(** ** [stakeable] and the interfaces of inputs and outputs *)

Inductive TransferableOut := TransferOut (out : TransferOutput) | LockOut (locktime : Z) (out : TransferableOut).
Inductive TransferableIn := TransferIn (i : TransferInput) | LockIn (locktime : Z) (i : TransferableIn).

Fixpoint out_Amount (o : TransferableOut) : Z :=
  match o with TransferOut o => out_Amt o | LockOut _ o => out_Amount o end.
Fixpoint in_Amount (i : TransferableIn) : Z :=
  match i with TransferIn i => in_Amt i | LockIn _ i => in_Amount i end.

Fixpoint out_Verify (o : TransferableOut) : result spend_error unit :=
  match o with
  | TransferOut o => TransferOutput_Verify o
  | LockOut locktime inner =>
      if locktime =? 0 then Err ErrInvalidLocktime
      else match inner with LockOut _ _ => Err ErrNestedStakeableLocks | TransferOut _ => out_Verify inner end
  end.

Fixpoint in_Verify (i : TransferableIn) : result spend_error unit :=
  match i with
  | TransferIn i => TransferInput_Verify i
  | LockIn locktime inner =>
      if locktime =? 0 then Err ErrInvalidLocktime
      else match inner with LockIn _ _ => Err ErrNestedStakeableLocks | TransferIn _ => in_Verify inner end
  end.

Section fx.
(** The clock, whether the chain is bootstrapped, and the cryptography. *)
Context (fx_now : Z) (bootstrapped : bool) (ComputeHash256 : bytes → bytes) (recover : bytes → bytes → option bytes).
________________
Word for word, transcribe the complete listing.

(** ** [stakeable] and the interfaces of inputs and outputs *)

Inductive TransferableOut := TransferOut (out : TransferOutput) | LockOut (locktime : Z) (out : TransferableOut).
Inductive TransferableIn := TransferIn (i : TransferInput) | LockIn (locktime : Z) (i : TransferableIn).

Fixpoint out_Amount (o : TransferableOut) : Z :=
  match o with TransferOut o => out_Amt o | LockOut _ o => out_Amount o end.
Fixpoint in_Amount (i : TransferableIn) : Z :=
  match i with TransferIn i => in_Amt i | LockIn _ i => in_Amount i end.

Fixpoint out_Verify (o : TransferableOut) : result spend_error unit :=
  match o with
  | TransferOut o => TransferOutput_Verify o
  | LockOut locktime inner =>
      if locktime =? 0 then Err ErrInvalidLocktime
      else match inner with LockOut _ _ => Err ErrNestedStakeableLocks | TransferOut _ => out_Verify inner end
  end.

Fixpoint in_Verify (i : TransferableIn) : result spend_error unit :=
  match i with
  | TransferIn i => TransferInput_Verify i
  | LockIn locktime inner =>
      if locktime =? 0 then Err ErrInvalidLocktime
      else match inner with LockIn _ _ => Err ErrNestedStakeableLocks | TransferIn _ => in_Verify inner end
  end.

Section fx.
(** The clock, whether the chain is bootstrapped, and the cryptography. *)
Context (fx_now : Z) (bootstrapped : bool) (ComputeHash256 : bytes → bytes) (recover : bytes → bytes → option bytes).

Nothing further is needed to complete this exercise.